Battle of Little Bighorn

The Battle of Little Bighorn was fought between a regiment of the US 7th Cavalry led by Lieutenant Colonel George Armstrong Custer and a force of Sioux and Cheyenne Amerinds on 25 June 1876, in what is now the state of Montana. Gold had been discovered in the nearby Black Hills in 1874: this had led to the inevitable massive and overnight influx of White prospectors into what was Amerind land: immediately the Sioux and Cheyenne chiefs, Sitting Bull, Crazy Horse, and Gall, organized raiding parties on the White intruders.

By 1876, the US 7th Cavalry had been posted to protect the White prospectors: in June of that year, a single regiment - 655 men - of the 7th cavalry advanced on party of in excess of 4000 Sioux at the junction of two rivers, the Bighorn and the Little Bighorn rivers.

The White soldiers were, it transpired later, unaware of the actual size of the heavily armed Sioux force. Custer realized his error too late: in a desperate attempt to break the Sioux force, he personally led a frontal charge of 260 of his men into the waiting Amerinds: the charge failed and Custer and his tiny force were surrounded. Fighting standing literally back to back with each other, Custer and his White soldiers were slowly cut down one by one and all were killed.

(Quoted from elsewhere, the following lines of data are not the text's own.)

(** ** Units *)

Lemma find_multiplier_some value ms : forall i j, find_multiplier i value ms = Some j ->
  exists k lower upper, j = (i + k)%nat /\ ms !! k = Some lower /\ ms !! S k = Some upper /\ lower <= value < upper.
Proof.
  induction ms as [|lower ms IH]; intros i j; [done|]. cbn [find_multiplier]. destruct ms as [|upper ms]; [done|].
  destruct (Qle_bool lower value && lt_bool value upper) eqn:E.
  - apply andb_true_iff in E as [E1%Qle_bool_iff E2%lt_bool_true]. intros [= <-]. exists 0%nat, lower, upper.
    split; [lia|done].
  - intros (k & lo & up & -> & H1 & H2 & H3)%IH. exists (S k), lo, up. split; [lia|done].
Qed.
Lemma find_multiplier_none value ms : forall i, find_multiplier i value ms = None ->
  match head ms with Some m => m <= value | None => True end ->
  match last ms with Some m => m <= value | None => True end.
Proof.
  induction ms as [|lower ms IH]; intros i; [done|]. cbn [find_multiplier]. destruct ms as [|upper ms]; [done|].
  destruct (Qle_bool lower value && lt_bool value upper) eqn:E; [done|]. intros Hn Hlo. cbn [head] in Hlo.
  change (last (lower :: upper :: ms)) with (last (upper :: ms)). apply (IH (S i) Hn). cbn [head].
  rewrite (proj2 (Qle_bool_iff _ _) Hlo) in E. by apply lt_bool_false in E.
Qed.
Lemma multiplier_index_spec value ms m0 : StronglySorted Qle ms -> head ms = Some m0 -> m0 <= value ->
  exists m, ms !! multiplier_index value ms = Some m /\ m <= value /\ forall m', m' ∈ ms -> m' <= value -> m' <= m.
Proof.
  intros Hs Hh Hv. unfold multiplier_index. rewrite Hh. change (default 0 (Some m0)) with m0.
  rewrite (proj2 (lt_bool_false value m0) Hv).
  assert (Hl : exists ml, last ms = Some ml /\ ms !! (length ms - 1)%nat = Some ml).
  { destruct ms as [|x ms _] using rev_ind; [done|]. exists x. rewrite last_snoc, length_app. cbn.
    split; [done|]. rewrite lookup_app_r by lia. by replace (length ms + 1 - 1 - length ms)%nat with 0%nat by lia. }
  destruct Hl as (ml & El & Hml). rewrite El. change (default 0 (Some ml)) with ml.
  destruct (Qle_bool ml value) eqn:E.
  - apply Qle_bool_iff in E. exists ml. split; [done|]. split; [done|]. intros m' [j Hj]%list_elem_of_lookup_1 _.
    pose proof (lookup_lt_Some _ _ _ Hj). eapply sorted_lookup; [exact Hs|exact Hj|exact Hml|lia].
  - assert (E' : ~ ml <= value) by (intros H%Qle_bool_iff; congruence).
    destruct (find_multiplier 0 value ms) as [j|] eqn:Ef.
    + apply find_multiplier_some in Ef as (k & lo & up & -> & Hlo & Hup & H1 & H2). exists lo. split; [done|].
      split; [done|]. intros m' [j Hj]%list_elem_of_lookup_1 Hm'. destruct (decide (j <= k)%nat) as [Hjk|Hjk].
      * by eapply sorted_lookup.
      * assert (up <= m') by (eapply sorted_lookup; [exact Hs|exact Hup|exact Hj|lia]). lra.
    + apply find_multiplier_none in Ef; [rewrite El in Ef; done|by rewrite Hh].
Qed.
Lemma prefix_of_some mult t : mult ∈ map fst t -> exists k names, prefix_of mult t = Some names /\ (k, names) ∈ t /\ k == mult.
Proof.
  induction t as [|[k names] t IH]; cbn; [by intros ?%not_elem_of_nil|]. intros Hin. destruct (Qeq_bool k mult) eqn:E.
  - apply Qeq_bool_iff in E. exists k, names. split; [done|]. split; [by left|done].
  - destruct IH as (k' & names' & H1 & H2 & H3).
    { apply elem_of_cons in Hin as [?|Hin]; [|done]. subst mult. by rewrite (proj2 (Qeq_bool_iff k k)) in E. }
    exists k', names'. split; [done|]. split; [by right|done].
Qed.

Although this battle was a White defeat, it would be the last. Within a year, follow up operations by the White armies had crushed the last of the Sioux and Cheyenne resistance, most of the Amerind survivors were then moved to a reservation in Oklahoma. Isolated clashes then took place in the late 1870s, but by 1880 the conflict had all but petered out, only flaring up again briefly in 1890.